Melinda takes time out from cooking with flour, eggs and milk to hit Porthole over head with the Little Book of Conscientious Living. Already tickled into unconsciousness it is with horror that I watch my closest ally nibbled to death with a good quiche entree. He loved a pipe after a meal but now there isn’t one bit of him left to smoke it. We watch his smoking implement fall to the ground and rotate to a standstill in the gutter.

‘This...’ I tell Melinda gravely, ‘...has got serious.’

‘There will be occasional victims in the struggle to free the people.’

‘Try explaining that to a Lancaster Peeler.’

‘Okay,’ her eyes flash, ‘what do you want?’
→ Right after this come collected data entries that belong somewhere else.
(* ===== verification/ClpSwapProps.v ===== *)
(** * Swaps keep the books

    The handler of MsgSwap: whatever its route (fury for a token, a token for
    fury, or a token for another one through fury), what the module account
    receives and pays is what the pools record, and the trader pays exactly the
    amount sent and receives at least the amount asked for. *)
From S2P Require Import Prelude Sdk Reference ClpTypes ClpCalc ClpCalcProps Admin.
From S2P Require Import TokenRegistry MarginTypes Chain ClpKeeper ClpExec ClpMsg ClpState.

Lemma IsSettlementAsset_spec a : IsSettlementAsset a = true ↔ Symbol a = NativeSymbol.
Proof. unfold IsSettlementAsset, AssetEquals. apply String.eqb_eq. Qed.

Lemma AssetEquals_spec a b : AssetEquals a b = true ↔ Symbol a = Symbol b.
Proof. unfold AssetEquals. apply String.eqb_eq. Qed.

Lemma amount_of_one c d : amount_of [c] d = if String.eqb c.1 d then c.2 else 0.
Proof. unfold amount_of; cbn. destruct (String.eqb c.1 d); lia. Qed.

(** Asset paid in and out of a pool with external asset [sym]. *)
Definition leg_in (toFury : bool) (sym : string) : string := if toFury then sym else NativeSymbol.
Definition leg_out (toFury : bool) (sym : string) : string := if toFury then NativeSymbol else sym.

Lemma pool_claim_after_swap d p toFury x y : pool_wf p →
  pool_claim d (after_swap p toFury x y)
  = pool_claim d p + amount_of [(leg_in toFury (Symbol (ExternalAsset p)), x)] d
    - amount_of [(leg_out toFury (Symbol (ExternalAsset p)), y)] d.
Proof.
  intros _. rewrite !amount_of_one. cbn [fst snd]. unfold pool_claim, leg_in, leg_out.
  generalize NativeSymbol as n. intros n. destruct toFury; cbn;
    destruct (String.eqb n d), (String.eqb (Symbol (ExternalAsset p)) d); lia.
Qed.

Lemma after_swap_same p toFury x y :
  ExternalAsset (after_swap p toFury x y) = ExternalAsset p
  ∧ PoolUnits (after_swap p toFury x y) = PoolUnits p
  ∧ NativeCustody (after_swap p toFury x y) = NativeCustody p
  ∧ ExternalCustody (after_swap p toFury x y) = ExternalCustody p.
Proof. by destruct toFury. Qed.

Section Legs.
Context {sdk : SDK} {L : SDKLaws sdk} {mk : MarginKeeper}.
Implicit Types s : chain.

(** One leg: the pool of [sym] receives [x] and pays [y]. *)
Lemma swap_leg s sym p from x to r f y fee pi p' : clp_wf s →
  Pools s !! pool_key sym = Some p → is_uint x →
  SwapOne from x to p r f = Ok (y, fee, pi, p') →
  let toFury := IsSettlementAsset to in
  Symbol (ExternalAsset p) = sym ∧ Symbol (ExternalAsset p') = sym ∧ is_uint y
  ∧ clp_wf (put_pool s p')
  ∧ (∀ d, claims (put_pool s p') d
          = claims s d + amount_of [(leg_in toFury sym, x)] d
            - amount_of [(leg_out toFury sym, y)] d)
  ∧ (∀ sym', pool_units_of (put_pool s p') sym' = pool_units_of s sym').
Proof.
  intros Hwf Hp Hx HS toFury. destruct (wf_lookup_pool s sym p Hwf Hp) as [Hsym Hpw].
  pose proof Hpw as (Hu & Hc1 & Hc2 & Hext & Hdeep).
  apply SwapOne_inv in HS as (X & Y & _ & _ & _ & Hlt & Hy & -> & Hu'); [|done|done].
  fold toFury in Hu', Hlt |- *.
  destruct (after_swap_same p toFury x y) as (He & Hun & Hn & Hc).
  rewrite He. split_and!; try done.
  - apply put_pool_wf; [by rewrite He; eapply wf_valid| |done]. unfold pool_wf. rewrite He, Hn, Hc. split_and!; try done;
      unfold pool_deep, pool_uints, is_uint, balance_out in *; destruct toFury; cbn; lia.
  - intros d. rewrite (put_pool_claims s _ p) by (by rewrite He, Hsym).
    rewrite pool_claim_after_swap, Hsym by done. lia.
  - intros sym'. rewrite put_pool_units, He, Hsym. case_test; [|done].
    bool_prop. subst sym'. unfold pool_units_of. by rewrite Hp.
Qed.

Lemma MustUpdate_ledger b n pr s u s' :
  MustUpdateLiquidityProtectionThreshold b n pr s = (Ok u, s') → same_ledger s s'.
Proof.
  unfold MustUpdateLiquidityProtectionThreshold,
    SetLiquidityProtectionCurrentFuryLiquidityThreshold.
  intros H. inv_ok. case_test; inv_ok; done.
Qed.

Lemma GetNativePrice_state s r s' : GetNativePrice s = (Ok r, s') → s' = s.
Proof. unfold GetNativePrice. intros H. inv_ok. case_test; inv_read; done. Qed.

Lemma IsBlocked_state n pr s b s' :
  IsBlockedByLiquidityProtection n pr s = (Ok b, s') → s' = s.
Proof. unfold IsBlockedByLiquidityProtection. intros H. by inv_ok. Qed.

Lemma swap_price_state e x s r s' : swap_price e x s = (Ok r, s') → s' = s.
Proof.
  unfold swap_price. intros H. inv_ok. case_test; inv_ok; [done|].
  apply GetNativePrice_state in E as ->. case_test; inv_ok; [|done].
  apply IsBlocked_state in E as ->. case_test; by inv_ok.
Qed.

Lemma swap_update_threshold_ledger a b msg y f pr s u s' :
  swap_update_threshold a b msg y f pr s = (Ok u, s') → same_ledger s s'.
Proof.
  unfold swap_update_threshold. intros H. destruct pr; inv_ok; [|done].
  repeat case_test; inv_ok; eauto using same_ledger_trans, MustUpdate_ledger, same_ledger_refl.
Qed.

Lemma InitiateSwap_Ok c addr s u s' : InitiateSwap c addr s = (Ok u, s') →
  ∃ b cs, s' = s <| Bank := b |> ∧ (∀ d, amount_of cs d = amount_of [c] d)
    ∧ transferred addr clp_module_address cs (Bank s) b.
Proof.
  unfold InitiateSwap. intros H. inv_ok. case_test; inv_ok.
  apply send_in_Ok in H as (b & -> & Ht). exists b, v. split_and!; [done| |done].
  intros d. by apply new_coins_amount.
Qed.

Lemma FinalizeSwap_Ok y p msg s u s' : is_uint y → FinalizeSwap (u_str y) p msg s = (Ok u, s') →
  ∃ b cs addr, s' = (put_pool s p) <| Bank := b |>
    ∧ acc_from_bech32 (MsgSwap.Signer msg) = Ok addr
    ∧ (∀ d, amount_of cs d = amount_of [(Symbol (MsgSwap.ReceivedAsset msg), y)] d)
    ∧ transferred clp_module_address addr cs (Bank s) b.
Proof.
  unfold FinalizeSwap. intros Hy H. inv_read.
  do 3 eexists. split_and!; [done|done| |eassumption]. intros d. by apply new_coins_amount.
Qed.

Lemma swap_first_leg_Ok msg inPool r f s x' asset' impact fee s' : clp_wf s →
  is_uint (MsgSwap.SentAmount msg) →
  (inPool = None ∧ IsSettlementAsset (MsgSwap.SentAsset msg) = true
   ∨ ∃ p, inPool = Some p ∧ Pools s !! pool_key (Symbol (MsgSwap.SentAsset msg)) = Some p
          ∧ IsSettlementAsset (MsgSwap.SentAsset msg) = false) →
  swap_first_leg msg inPool r f s = (Ok (x', asset', impact, fee), s') →
  clp_wf s' ∧ is_uint x' ∧ Bank s' = Bank s ∧ LiquidityProviders s' = LiquidityProviders s
  ∧ (∀ sym, pool_units_of s' sym = pool_units_of s sym)
  ∧ (∀ d, claims s' d = claims s d + amount_of [(Symbol (MsgSwap.SentAsset msg), MsgSwap.SentAmount msg)] d
            - amount_of [(Symbol asset', x')] d)
  ∧ (if IsSettlementAsset (MsgSwap.ReceivedAsset msg) then asset' = MsgSwap.SentAsset msg
     else Symbol asset' = NativeSymbol).
Proof.
  intros Hwf Hx Hin H. unfold swap_first_leg in H.
  change (AssetEquals (MsgSwap.ReceivedAsset msg) GetSettlementAsset)
    with (IsSettlementAsset (MsgSwap.ReceivedAsset msg)) in H.
  destruct Hin as [[-> Hn]|(p & -> & Hp & Hn)].
  - inv_ok. simplify_eq. split_and!; try done; [intros; lia|].
    apply IsSettlementAsset_spec in Hn. by destruct (IsSettlementAsset _).
  - destruct (IsSettlementAsset (MsgSwap.ReceivedAsset msg)); cbn [negb] in H.
    { inv_ok. simplify_eq. split_and!; try done. intros; lia. }
    inv_ok. destruct v as [[[y lp] ts] p']. inv_read. simplify_eq.
    eapply swap_leg in E as (_ & Hs & Hy & Hwf' & Hcl & Hu); [|done..].
    change (IsSettlementAsset GetSettlementAsset) with true in Hcl. cbn [leg_in leg_out] in Hcl.
    split_and!; try done.
Qed.
End Legs.

Section SwapHandler.
Context {sdk : SDK} {L : SDKLaws sdk} {mk : MarginKeeper}.
Implicit Types s : chain.

Lemma registry_entry_state sym s e s' : registry_entry sym s = (Ok e, s') → s' = s.
Proof. unfold registry_entry. intros H. by inv_ok. Qed.

Lemma require_permission_state e p s u s' : require_permission e p s = (Ok u, s') → s' = s.
Proof. unfold require_permission. intros H. by inv_ok. Qed.

(** What a successful swap does: the trader's payment, the pools, the payout. *)
Record swapped (msg : MsgSwap.t) (s s' : chain) (addr : string) (y : Z) (b1 : bank) : Prop := {
  sw_min : MsgSwap.MinReceivingAmount msg ≤ y;
  sw_uint : is_uint y;
  sw_in : ∃ cs, (∀ d, amount_of cs d
                      = amount_of [(Symbol (MsgSwap.SentAsset msg), MsgSwap.SentAmount msg)] d)
            ∧ transferred addr clp_module_address cs (Bank s) b1;
  sw_out : ∃ cs, (∀ d, amount_of cs d = amount_of [(Symbol (MsgSwap.ReceivedAsset msg), y)] d)
            ∧ transferred clp_module_address addr cs b1 (Bank s');
  sw_claims d : claims s' d
    = claims s d + amount_of [(Symbol (MsgSwap.SentAsset msg), MsgSwap.SentAmount msg)] d
      - amount_of [(Symbol (MsgSwap.ReceivedAsset msg), y)] d;
  sw_wf : clp_wf s';
  sw_lps : LiquidityProviders s' = LiquidityProviders s;
  sw_units sym : pool_units_of s' sym = pool_units_of s sym
}.

(** The second leg and the payout, from the state after the first leg. *)
Lemma swap_second_leg msg s p asset' x' r f y lp ts p' s1 u : clp_wf s → is_uint x' →
  Pools s !! pool_key (if IsSettlementAsset (MsgSwap.ReceivedAsset msg)
                       then Symbol (MsgSwap.SentAsset msg)
                       else Symbol (MsgSwap.ReceivedAsset msg)) = Some p →
  (if IsSettlementAsset (MsgSwap.ReceivedAsset msg) then asset' = MsgSwap.SentAsset msg
   else Symbol asset' = NativeSymbol) →
  SwapOne asset' x' (MsgSwap.ReceivedAsset msg) p r f = Ok (y, lp, ts, p') →
  FinalizeSwap (u_str y) p' msg s = (Ok u, s1) →
  ∃ b cs addr, s1 = (put_pool s p') <| Bank := b |> ∧ is_uint y
    ∧ acc_from_bech32 (MsgSwap.Signer msg) = Ok addr
    ∧ (∀ d, amount_of cs d = amount_of [(Symbol (MsgSwap.ReceivedAsset msg), y)] d)
    ∧ transferred clp_module_address addr cs (Bank s) b
    ∧ clp_wf (put_pool s p')
    ∧ (∀ d, claims (put_pool s p') d = claims s d + amount_of [(Symbol asset', x')] d
            - amount_of [(Symbol (MsgSwap.ReceivedAsset msg), y)] d)
    ∧ (∀ sym, pool_units_of (put_pool s p') sym = pool_units_of s sym).
Proof.
  intros Hwf Hx Hp Ha HS HF.
  eapply swap_leg in HS as (_ & _ & Hy & Hwf' & Hcl & Hu); [|done..].
  apply FinalizeSwap_Ok in HF as (b & cs & addr & -> & Haddr & Hcs & Ht); [|done].
  exists b, cs, addr. split_and!; try done. intros d. rewrite Hcl. unfold leg_in, leg_out.
  destruct (IsSettlementAsset (MsgSwap.ReceivedAsset msg)) eqn:E.
  - apply IsSettlementAsset_spec in E. by rewrite Ha, E.
  - by rewrite Ha.
Qed.

Lemma msg_Swap_Ok msg s u s' : clp_wf s → is_uint (MsgSwap.SentAmount msg) →
  msg_Swap msg s = (Ok u, s') →
  ∃ addr y b1, acc_from_bech32 (MsgSwap.Signer msg) = Ok addr ∧ swapped msg s s' addr y b1.
Proof.
  intros Hwf Hx H. unfold msg_Swap in H. inv_ok.
  apply registry_entry_state in E as ->, E0 as ->.
  apply require_permission_state in E1 as ->, E2 as ->.
  apply GetSwapFeeRate_Ok in E6 as ->. apply swap_price_state in E7 as ->.
  assert (v8 = None ∧ IsSettlementAsset (MsgSwap.SentAsset msg) = true ∧ s9 = s
    ∨ ∃ p, v8 = Some p ∧ Pools s !! pool_key (Symbol (MsgSwap.SentAsset msg)) = Some p
           ∧ IsSettlementAsset (MsgSwap.SentAsset msg) = false ∧ s9 = s) as Hin.
  { change (AssetEquals (MsgSwap.SentAsset msg) GetSettlementAsset)
      with (IsSettlementAsset (MsgSwap.SentAsset msg)) in E8.
    destruct (IsSettlementAsset _); cbn [negb] in E8; inv_read; [by left|right; eauto]. }
  assert (s9 = s) as -> by (destruct Hin as [(_ & _ & ->)|(? & _ & _ & _ & ->)]; done).
  apply ParseToInt_Ok in E9 as ->; [|done]. apply new_coin_Ok in E11 as (-> & _ & _).
  apply InitiateSwap_Ok in E12 as (b1 & cs1 & -> & Hcs1 & Ht1).
  destruct v13 as [[[x' asset'] impact] fee].
  apply swap_first_leg_Ok in E13 as (Hwf1 & Hx' & HB & HL & Hu & Hcl & Has);
    [|by destruct Hwf; split|done|naive_solver].
  change (AssetEquals (MsgSwap.ReceivedAsset msg) GetSettlementAsset)
    with (IsSettlementAsset (MsgSwap.ReceivedAsset msg)) in H.
  inv_read. destruct v9 as [[[y lp] ts] p']. case_test; inv_ok. bool_prop.
  apply swap_update_threshold_ledger in H as (HP3 & HL3 & HB3).
  eapply swap_second_leg in E1
    as (b2 & cs2 & addr & -> & Hy & Haddr & Hcs2 & Ht2 & Hwf2 & Hcl2 & Hu2); [|done..].
  rewrite E10 in Haddr. injection Haddr as <-.
  exists v10, y, b1. split; [done|]. split; try done.
  - exists cs1. done.
  - exists cs2. split; [done|]. rewrite HB3. cbn. by rewrite HB in Ht2.
  - intros d. specialize (Hcl d). specialize (Hcl2 d).
    unfold claims in *. rewrite HP3. cbn in *. lia.
  - destruct Hwf2. split; rewrite ?HP3, ?HL3; done.
  - rewrite HL3. cbn. by rewrite HL.
  - intros sym. specialize (Hu sym). specialize (Hu2 sym). unfold pool_units_of in *.
    rewrite HP3. cbn in *. congruence.
Qed.

Lemma swapped_surplus msg s s' addr y b1 d : addr ≠ clp_module_address →
  swapped msg s s' addr y b1 → surplus s' d = surplus s d.
Proof.
  intros Hne [_ _ (cs1 & H1 & T1) (cs2 & H2 & T2) Hcl _ _ _]. unfold surplus, module_balance.
  rewrite (transferred_from _ _ _ _ _ d T2), (transferred_to _ _ _ _ _ d T1) by done.
  rewrite H1, H2, Hcl. lia.
Qed.

(** Balances of the trader, in a denomination it sends or receives. *)
Lemma swapped_trader msg s s' addr y b1 d : addr ≠ clp_module_address →
  swapped msg s s' addr y b1 →
  bank_balance (Bank s') addr d
  = bank_balance (Bank s) addr d
    - amount_of [(Symbol (MsgSwap.SentAsset msg), MsgSwap.SentAmount msg)] d
    + amount_of [(Symbol (MsgSwap.ReceivedAsset msg), y)] d.
Proof.
  intros Hne [_ _ (cs1 & H1 & T1) (cs2 & H2 & T2) _ _ _ _].
  rewrite (transferred_to _ _ _ _ _ d T2), (transferred_from _ _ _ _ _ d T1) by done.
  rewrite H1, H2. lia.
Qed.
End SwapHandler.

(** [inv_read] for the bodies of the message handlers. *)
Ltac inv_msg :=
  inv_read;
  repeat (match goal with
  | H : registry_entry _ _ = (Ok _, _) |- _ => apply registry_entry_state in H
  | H : require_permission _ _ _ = (Ok _, _) |- _ => apply require_permission_state in H
  end; subst; inv_read).
(* ===== verification/ClpDecommission.v ===== *)
(** * Decommissioning a pool

    The handler of MsgDecommissionPool refunds the listed providers out of the
    pool's balances and then deletes the pool. *)
From S2P Require Import Prelude Sdk Reference ClpTypes ClpCalc ClpCalcProps Admin.
From S2P Require Import TokenRegistry MarginTypes Chain ClpKeeper ClpExec ClpMsg ClpState.
From S2P Require Import ClpSwapProps ClpLiquidityProps ClpRemoveProps.

Section Decommission.
Context {sdk : SDK} {L : SDKLaws sdk} {mk : MarginKeeper}.
Implicit Types s : chain.

Lemma CalculateAllAssets_uint p lp n e l x :
  CalculateAllAssetsForLP p lp = Ok (n, e, l, x) → is_uint n ∧ is_uint e ∧ is_uint l.
Proof. unfold CalculateAllAssetsForLP. intros H. inv_ok. open_pairs. by apply withdraw_uint in H. Qed.

(** Dropping providers leaves the store well formed. *)
Lemma wf_drop_lps s s' : clp_wf s → Pools s' = Pools s →
  LiquidityProviders s' ⊆ LiquidityProviders s → clp_wf s'.
Proof.
  intros [H1 H2 H3] HP HL. split; rewrite ?HP; [done| |done]. intros k lp Hk. apply H2.
  by eapply lookup_weaken.
Qed.

(** A payment out of the module account, to whoever it goes. *)
Lemma transferred_out from to cs b b' d : transferred from to cs b b' → 0 ≤ amount_of cs d →
  bank_balance b from d - amount_of cs d ≤ bank_balance b' from d.
Proof. intros H ?. rewrite (H from d), String.eqb_refl. case_test; lia. Qed.

(** What one refund, or the whole loop, does: the providers' list shrinks and
    the module account pays no more than the balances go down. *)
Record refunded (sym : string) (n e n' e' : Z) (s s' : chain) : Prop := {
  rf_pools : Pools s' = Pools s;
  rf_lps : LiquidityProviders s' ⊆ LiquidityProviders s;
  rf_requests : RemovalRequests s' = RemovalRequests s;
  rf_native : is_uint n' ∧ n' ≤ n;
  rf_external : is_uint e' ∧ e' ≤ e;
  rf_paid d : module_balance s d - amount_of [(NativeSymbol, n - n')] d - amount_of [(sym, e - e')] d
              ≤ module_balance s' d
}.

Lemma amount_of_diff d k x y z : amount_of [(k, x - z)] d
  = amount_of [(k, x - y)] d + amount_of [(k, y - z)] d.
Proof. rewrite !amount_of_one. cbn. case_test; lia. Qed.

Lemma refunded_trans sym n e n1 e1 n2 e2 s s1 s2 :
  refunded sym n e n1 e1 s s1 → refunded sym n1 e1 n2 e2 s1 s2 → refunded sym n e n2 e2 s s2.
Proof.
  intros [P1 L1 R1 N1 E1 D1] [P2 L2 R2 N2 E2 D2]. split; try congruence.
  - by etrans.
  - intuition lia.
  - intuition lia.
  - intros d. specialize (D1 d). specialize (D2 d).
    rewrite (amount_of_diff d NativeSymbol n n1 n2), (amount_of_diff d sym e e1 e2). lia.
Qed.

Lemma refund_lp_Ok sym p u n e lp s u' n' e' s' : is_uint n → is_uint e →
  refund_lp sym p (u, n, e) lp s = (Ok (u', n', e'), s') → refunded sym n e n' e' s s'.
Proof.
  intros Hn He H. unfold refund_lp in H. do 2 (open_pairs; inv_ok). simplify_eq.
  apply CalculateAllAssets_uint in E as (? & ? & _).
  unfold RemoveLiquidityProvider, DestroyLiquidityProvider in *. inv_read.
  apply u_sub_Ok in E1 as [-> ?]; [|done..]. apply u_sub_Ok in E2 as [-> ?]; [|done..].
  split; try done.
  - apply delete_subseteq.
  - split; [done|lia].
  - split; [done|lia].
  - intros d. change (module_balance (s <| Bank := b |> <| LiquidityProviders := _ |>) d)
      with (bank_balance b clp_module_address d).
    assert (amount_of v6 d = amount_of [(NativeSymbol, z1)] d + amount_of [(sym, z2)] d) as Hv.
    { rewrite (new_coins_amount _ _ d E7), amount_of_two.
      change (Symbol GetSettlementAsset) with NativeSymbol. lia. }
    pose proof (transferred_out _ _ _ _ _ d Ht) as Hle. rewrite Hv in Hle.
    replace (n - (n - z1)) with z1 by lia. replace (e - (e - z2)) with z2 by lia.
    assert (∀ k x, 0 ≤ x → 0 ≤ amount_of [(k, x)] d) as Hpos.
    { intros k x ?. rewrite amount_of_one. cbn [fst snd]. case_test; lia. }
    pose proof (Hpos NativeSymbol z1). pose proof (Hpos sym z2).
    change (bank_balance (Bank s) clp_module_address d) with (module_balance s d) in Hle. lia.
Qed.

Lemma refund_lps_Ok sym p lps : ∀ u n e s u' n' e' s', is_uint n → is_uint e →
  refund_lps sym p (u, n, e) lps s = (Ok (u', n', e'), s') → refunded sym n e n' e' s s'.
Proof.
  induction lps as [|lp lps IH]; intros u n e s u' n' e' s' Hn He H; cbn [refund_lps] in H.
  - inv_ok. simplify_eq. split; try done. intros d. rewrite !amount_of_one. cbn [fst snd].
    rewrite !Z.sub_diag. repeat case_test; lia.
  - inv_ok. open_pairs. apply refund_lp_Ok in E as R; [|done..].
    apply (refunded_trans _ _ _ _ _ _ _ _ _ _ R). eapply IH; [apply R|apply R|done].
Qed.

Lemma GetClpWhiteList_state s l s' : GetClpWhiteList s = (Ok l, s') → s' = s.
Proof. unfold GetClpWhiteList. intros H. by inv_ok. Qed.

Lemma ValidateAddress_state a s b s' : ValidateAddress a s = (Ok b, s') → s' = s.
Proof.
  unfold ValidateAddress. intros H. inv_ok. case_match; inv_ok; [|done].
  by apply GetClpWhiteList_state in E.
Qed.

(** The pool a decommissioning deletes and the state after the refunds. *)
Lemma msg_DecommissionPool_Ok msg s u s' : clp_wf s → msg_DecommissionPool msg s = (Ok u, s') →
  ∃ p n e s1, Pools s !! pool_key (MsgDecommissionPool.Symbol msg) = Some p
    ∧ NativeAssetBalance p < PoolThrehold
    ∧ refunded (MsgDecommissionPool.Symbol msg) (NativeAssetBalance p) (ExternalAssetBalance p) n e s s1
    ∧ s' = s1 <| Pools := delete (pool_key (MsgDecommissionPool.Symbol msg)) (Pools s) |>.
Proof.
  intros Hwf H. unfold msg_DecommissionPool in H. inv_read.
  apply ValidateAddress_state in E1. subst. repeat (case_test; inv_ok). bool_prop.
  destruct (wf_lookup_pool _ _ _ Hwf E) as [Hsym Hpw].
  unfold GetLiquidityProvidersForAssetPaginated in *. inv_ok. open_pairs.
  match goal with H : refund_lps _ _ _ _ _ = _ |- _ => apply refund_lps_Ok in H as R; [|apply Hpw..] end.
  unfold DecommissionPool, DestroyPool in H. inv_read. case_test; inv_ok.
  do 4 eexists. split_and!; [done|lia|exact R|]. by rewrite Hsym, (rf_pools _ _ _ _ _ _ _ R).
Qed.

Lemma pool_claim_bound p d n e : pool_wf p → is_uint n → is_uint e →
  n ≤ NativeAssetBalance p → e ≤ ExternalAssetBalance p →
  amount_of [(NativeSymbol, NativeAssetBalance p - n)] d
  + amount_of [(Symbol (ExternalAsset p), ExternalAssetBalance p - e)] d ≤ pool_claim d p.
Proof.
  intros (_ & [? _] & [? _] & _) [? _] [? _] ??. rewrite !amount_of_one. unfold pool_claim.
  cbn [fst snd]. generalize NativeSymbol. intros k. repeat case_test; lia.
Qed.

Lemma msg_DecommissionPool_surplus msg s u s' : clp_wf s →
  msg_DecommissionPool msg s = (Ok u, s') →
  clp_wf s' ∧ RemovalRequests s' = RemovalRequests s
  ∧ Pools s' = delete (pool_key (MsgDecommissionPool.Symbol msg)) (Pools s)
  ∧ ∀ d, surplus s d ≤ surplus s' d.
Proof.
  intros Hwf H. apply msg_DecommissionPool_Ok in H as (p & n & e & s1 & Hp & _ & R & ->); [|done].
  destruct (wf_lookup_pool _ _ _ Hwf Hp) as [Hsym Hpw]. split_and!; [|apply R|done|].
  - destruct (wf_drop_lps s s1 Hwf (rf_pools _ _ _ _ _ _ _ R) (rf_lps _ _ _ _ _ _ _ R)) as [H1 H2 H3].
    split; [|done|]; intros k q; cbn; intros [_ Hq]%lookup_delete_Some;
      [by apply (wf_pool s Hwf)|by eapply (wf_valid s Hwf)].
  - intros d. unfold surplus. change (module_balance (s1 <| Pools := ?x |>) d) with (module_balance s1 d).
    unfold claims at 2. cbn. rewrite (msum_delete _ _ _ _ Hp). fold (claims s d).
    pose proof (rf_paid _ _ _ _ _ _ _ R d) as Hpaid. destruct R as [_ _ _ [? ?] [? ?] _].
    pose proof (pool_claim_bound p d n e Hpw) as Hb. rewrite Hsym in Hb.
    unfold claims. intuition lia.
Qed.
End Decommission.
Forever putting my friends first, it takes me milliseconds to request enough of the coal to support the Voluntary Early Death of Dylan, DH, Deidre Darknight, Bateman and myself. The rest of the profits can go to the hellish other ‘people’ as far as I’m concerned. Ourselves provided for, there is only one question left for Melinda,

‘Just how long have Jefferson Cake and Swarthy Erick been members of the People’s Liberation Front of Hoylake and West Kirby, and what exactly are they planning for tonight?’

‘It was the A-level politics,’ Melinda admits, shame-faced, ‘back at Coldly Strange. Jefferson never recovered from getting a B, while you...somehow...’

(Edited for purposes of modesty, but yes – I did get a slightly higher grade)


Election night, London – Late...too late. Hundreds of British Broadsiding Corporation journalists have taken every decent horse in the country meaning the only method of transport left open to me is time travel, a sadly imperfect ‘modus operandi’ that sees me overshooting somewhat to a future time of hatless heathens. I’m assured the technology will have been perfected soon after my lifetime but that does me no good today as Erick and Jefferson have long since put their plan into operation. There they are, up in the inky-stinky sky, easing their air balloon between clouds of soot and black-lunged seagulls; sprinkling the populace with their specially-developed dust of indecision (the Wirral and Switzerland being the only two known places where apathy and existential panic can be mined in equal quantities). By daybreak it has become all-too-clear that their plan was never to blow up Parliament – but to hang it.

‘Agitators! Anarchists! Antipodeans!’ I yell upwards, shaking both fists violently, until fairly quickly I find my knuckles relaxing as I begin to think that they probably weren’t so bad after all...and in fact if they were running for government I might even...

A storm beginning, Melinda goes out back to scold Anubus and as she does so is one of the first to observe the brand new Frankenstein coalition emerging from behind the castle walls. Surely it won’t take long to tip him over; his last act to take the economy down with him? And then the real fun can begin.